Lemma all_sub_chars (p cls : ascii -> bool) (replacement s : string) :
  (forall c, cls c = false -> p c = true) ->
  all p replacement = true ->
  all p (sub_chars cls replacement s) = true.
Proof.
  intros Hcls Hr. induction s as [|a s IH]; [reflexivity|].
  cbn [sub_chars]. destruct (cls a) eqn:Ha.
  - now rewrite TextFacts.all_app, Hr, IH.
  - cbn [all]. now rewrite (Hcls a Ha), IH.
Qed.

Lemma all_lstrip (p : ascii -> bool) (s : string) :
  all p s = true -> all p (lstrip s) = true.
Proof.
  induction s as [|a s IH]; [reflexivity|]. cbn [lstrip].
  destruct (is_space a); [|auto]. cbn [all]. intros H.
  apply andb_true_iff in H as [_ H]. auto.
Qed.

Lemma all_rstrip (p : ascii -> bool) (s : string) :
  all p s = true -> all p (rstrip s) = true.
Proof.
  induction s as [|a s IH]; [reflexivity|]. cbn [all rstrip].
  intros H. apply andb_true_iff in H as [Ha Hs]. specialize (IH Hs).
  destruct (rstrip s) as [|b r].
  - destruct (is_space a); [reflexivity|]. cbn [all]. now rewrite Ha.
  - cbn [all] in *. now rewrite Ha, IH.
Qed.

Lemma all_take (p : ascii -> bool) (n : nat) (s : string) :
  all p s = true -> all p (take n s) = true.
Proof.
  revert s. induction n as [|n IH]; intros [|a s]; try reflexivity.
  cbn [all take]. intros H. apply andb_true_iff in H as [Ha Hs].
  now rewrite Ha, IH.
Qed.

Lemma all_replace_go (p : ascii -> bool) (old new : string) (skip : nat) (s : string) :
  all p new = true -> all p s = true -> all p (replace_go old new skip s) = true.
Proof.
  intros Hnew. revert skip. induction s as [|a s IH]; intros skip Hs; [reflexivity|].
  cbn [all] in Hs. apply andb_true_iff in Hs as [Ha Hs].
  cbn [replace_go]. destruct skip as [|k]; [|now apply IH].
  destruct (startswith old (String a s)).
  - rewrite TextFacts.all_app, Hnew. cbn [andb]. now apply IH.
  - cbn [all]. rewrite Ha. cbn [andb]. now apply IH.
Qed.
(** Modelled from the spec: the size constants of the package, declared in
    a file that is not part of the sources at hand; the token is
    [nonce || issuedAt (8 bytes) || validitySeconds (8 bytes) ||
    signature (64 bytes)]. *)
Definition timestampSize : nat := 8.
Definition validitySize : nat := 8.
Definition signatureSize : nat := 64.

Section Key.

(** The size of the nonce, from the same missing declarations. *)
Variable nonceSize : nat.

(** The signature equation of Ed25519 for a key of [PublicKeySize] bytes:
    [verify publicKey message sig]. *)
Variable verify : list byte -> list byte -> list byte -> bool.

(** Modelled from the spec: the fixed total
    [nonceSize + 8 + 8 + signatureSize]. *)
Definition totalSize : nat :=
  (nonceSize + timestampSize + validitySize + signatureSize)%nat.

(** [ed25519.Verify], which panics when the key does not have
    [PublicKeySize] bytes; [None] is the panic. *)
Definition ed25519_Verify (pk message sig : list byte) : option bool :=
  if (length pk =? PublicKeySize)%nat then Some (verify pk message sig)
  else None.

(** [NewVerifier]; [None] is the decode error it returns. *)
Definition NewVerifier (publicKey : string) : option Verifier :=
  match Base64.RawURLEncoding_DecodeString publicKey with
  | None => None
  | Some pk => Some (mkVerifier pk)
  end.

(** The two integer fields as [Verify] reads them. *)
Definition timestamp (data : list byte) : Z :=
  int64 (BigEndian_Uint64 (slice data nonceSize (nonceSize + timestampSize))).

Definition validity (data : list byte) : Z :=
  int64 (BigEndian_Uint64
           (slice data (nonceSize + timestampSize)
                  (nonceSize + timestampSize + validitySize))).

(** The test [time.Since(time.Unix(timestamp, 0)) >
    time.Duration(validity)*time.Second]. *)
Definition expired (now : Time) (data : list byte) : bool :=
  (Since now (Unix (timestamp data) 0)
   >? Duration_mul (validity data) Second)%Z.

(** The two slices [data[:n]] and [data[n:]] with
    [n = nonceSize+timestampSize+validitySize]. *)
Definition message (data : list byte) : list byte :=
  slice data 0 (nonceSize + timestampSize + validitySize).

Definition signature (data : list byte) : list byte :=
  skipn (nonceSize + timestampSize + validitySize) data.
= = =
Problem to solve → Give back precisely the lines above that start at the line containing "Lemma all_lstrip (p" and end at the line containing "revert s. induction", inclusive. No other lines belong in the output.

The completed task →
Lemma all_lstrip (p : ascii -> bool) (s : string) :
  all p s = true -> all p (lstrip s) = true.
Proof.
  induction s as [|a s IH]; [reflexivity|]. cbn [lstrip].
  destruct (is_space a); [|auto]. cbn [all]. intros H.
  apply andb_true_iff in H as [_ H]. auto.
Qed.

Lemma all_rstrip (p : ascii -> bool) (s : string) :
  all p s = true -> all p (rstrip s) = true.
Proof.
  induction s as [|a s IH]; [reflexivity|]. cbn [all rstrip].
  intros H. apply andb_true_iff in H as [Ha Hs]. specialize (IH Hs).
  destruct (rstrip s) as [|b r].
  - destruct (is_space a); [reflexivity|]. cbn [all]. now rewrite Ha.
  - cbn [all] in *. now rewrite Ha, IH.
Qed.

Lemma all_take (p : ascii -> bool) (n : nat) (s : string) :
  all p s = true -> all p (take n s) = true.
Proof.
  revert s. induction n as [|n IH]; intros [|a s]; try reflexivity.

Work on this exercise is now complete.